Modified strawberry calyx as an efficient adsorbent for Ni(II) ions adsorption: a central composite design approach for multivariate sorption optimization

In this study, strawberry calyx waste was converted to efficient adsorbent by treating with 0.5 mol L-1 HCl for the uptake of Ni(II) ions from environmental aqueous samples. Multivariate sorption optimization was carried out by the central composite design model, contained 18 experiments. Removal of Ni(II) ions was achieved 98.5% with relative standard deviation (RSD) <= 3.5% at optimum pH 8.0, sorbent dose 70 mg, concentration of Ni(II) ions 50 mg L-1, shaking speed 100 rpm and shaking time 95 min at temperature 25 degrees C. The different interactive effects of two factors on the response were studied simultaneously.

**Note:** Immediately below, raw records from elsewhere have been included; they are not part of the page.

Definition code (t : elt) : Z :=
  match t with Lit c | Esc c => c | Any => QUESTION | Stars => STAR | Brackets _ _ => BRACKET end.

Lemma fold_other k : fold towupper towlower flags k = other_case towupper towlower flags k.
Proof.
  unfold fold, other_case, casefold. destruct (nz _); [|done].
  destruct (decide (towupper k = k)) as [E|E]; [by rewrite E, Z.eqb_refl|by rewrite (proj2 (Z.eqb_neq _ _) E)].
Qed.

Lemma fold_ok k : 0 < k < 0x110000 ->
  0 < fold towupper towlower flags k < 2 ^ 31 /\
  (fold towupper towlower flags k = 93 -> k = 93) /\ (fold towupper towlower flags k = 45 -> k = 45).
Proof.
  intros Hk. rewrite fold_other. unfold other_case. destruct (nz _); [|lia]. destruct (Hcase k Hk) as [[? H] [? H']].
  destruct (decide _); split_and!; lia || (intros E; rewrite <- E; symmetry; (apply H || apply H'); lia).
Qed.

Lemma char_range k : char_ok k -> 0 < k < 0x110000.
Proof. unfold Patterns.char_ok, scalar. destruct utf8; lia. Qed.

Lemma pat_next_end p n : holds m p n [] -> pat_next utf8 m p n flags = Some (END, 0).
Proof.
  intros (_ & _ & _ & Hn). simpl in Hn. rewrite Z.add_0_r in Hn. unfold pat_next, load8.
  destruct Hn as [->|[Hn [Hz _]]]; [done|]. rewrite (proj2 (nz_true n)) by lia. by rewrite Hz.
Qed.

Lemma pat_next_elt p n t bs : elt_ok t -> 0 < p -> holds m p n (show t ++ bs) ->
  pat_next utf8 m p n flags = Some (code t, len (show t)).
Proof.
  intros Ht Hp Hh. pose proof (holds_le _ _ _ _ _ Hh) as Hle. destruct t as [c|c| | |mark l].
  5:{ by apply (pat_next_bracket utf8 m p n mark l bs). }
  all: pose proof Hh as (Hb & _ & Hnext & _); unfold pat_next; cbn [Patterns.show code] in *.
  - destruct Ht as (Hc & H42 & H63 & H91 & H92). pose proof (enc_pos utf8 c). rewrite (proj2 (nz_true n)) by lia. cbn [negb].
    destruct (enc_head utf8 m c bs p Hc Hb) as (b & Hm & Hbr & Hcase'). change (load8 m p) with (m !! p). rewrite Hm. cbn [mbind option_bind].
    rewrite (proj2 (nz_true b)) by lia. cbn [negb].
    assert (exists e, (if b =? 92 then b1 ← load8 m (p + 1); Some (nz b1 && negb (nz (Z.land flags FNM_NOESCAPE))) else Some false) = Some e /\ e = false) as (e & -> & ->).
    { destruct (Z.eqb_spec b 92) as [->|]; [|eauto]. destruct Hcase' as [(_ & <- & E)|]; [|lia].
      assert (is_Some (load8 m (p + 1))) as [b1 ->].
      { unfold load8. rewrite E in *. destruct bs as [|x bs]; simpl in *; [done|]. destruct Hb as (_ & -> & _). eauto. }
      simpl. rewrite H92 by done. rewrite andb_false_r. eauto. }
    cbn [mbind option_bind]. assert (b <> 91 /\ b <> 42 /\ b <> 63) as (? & ? & ?) by lia.
    rewrite !(proj2 (Z.eqb_neq b _)) by done.
    rewrite (literal_next_char utf8 m Hok p n c bs 0) by done. by rewrite Z.add_0_r.
  - destruct Ht as [Hc Hf]. simpl length in *. simpl app in Hb. destruct Hb as [Hm Hb]. rewrite (proj2 (nz_true n)) by lia.
    change (load8 m p) with (m !! p). rewrite Hm. simpl. destruct (enc_head utf8 m c bs (p + 1) Hc Hb) as (b & Hm1 & Hbr & _).
    change (load8 m (p + 1)) with (m !! (p + 1)). rewrite Hm1. simpl. rewrite (proj2 (nz_true b)), Hf by lia. simpl.
    rewrite (literal_next_char utf8 m Hok (p + 1) n c bs 1) by (done || lia). do 2 f_equal. lia.
  - simpl in *. destruct Hb as [Hm _]. unfold load8. rewrite Hm, (proj2 (nz_true n)) by lia. done.
  - simpl in *. destruct Hb as [Hm _]. unfold load8. rewrite Hm, (proj2 (nz_true n)) by lia. done.
Qed.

Analysis of variance reveals that the numerical value of P is <= 0.05 for all effects except the effect of adsorbent dosage and shaking time which indicated that all the null hypotheses are rejected except the interactive effect of adsorbent dosage and shaking time. Langmuir and Dubinin-Radushkevich isotherms fitted well to adsorption data with correlation coefficient (R-2) of 0.995 and 0.989, respectively. Monolayer sorption capacity of adsorbent for the uptake of Ni(II) ions was found to be 45.3 +/- 2.4 mg g(-1). The sorption energy was found to be 14.81 +/- 1.5 kJ mol(-1) which indicated that Ni(II) ions were adsorbed onto the adsorbent by chemisorption or ion exchange mechanism. The method was applied on real environmental aqueous samples for the removal of Ni(II) ions.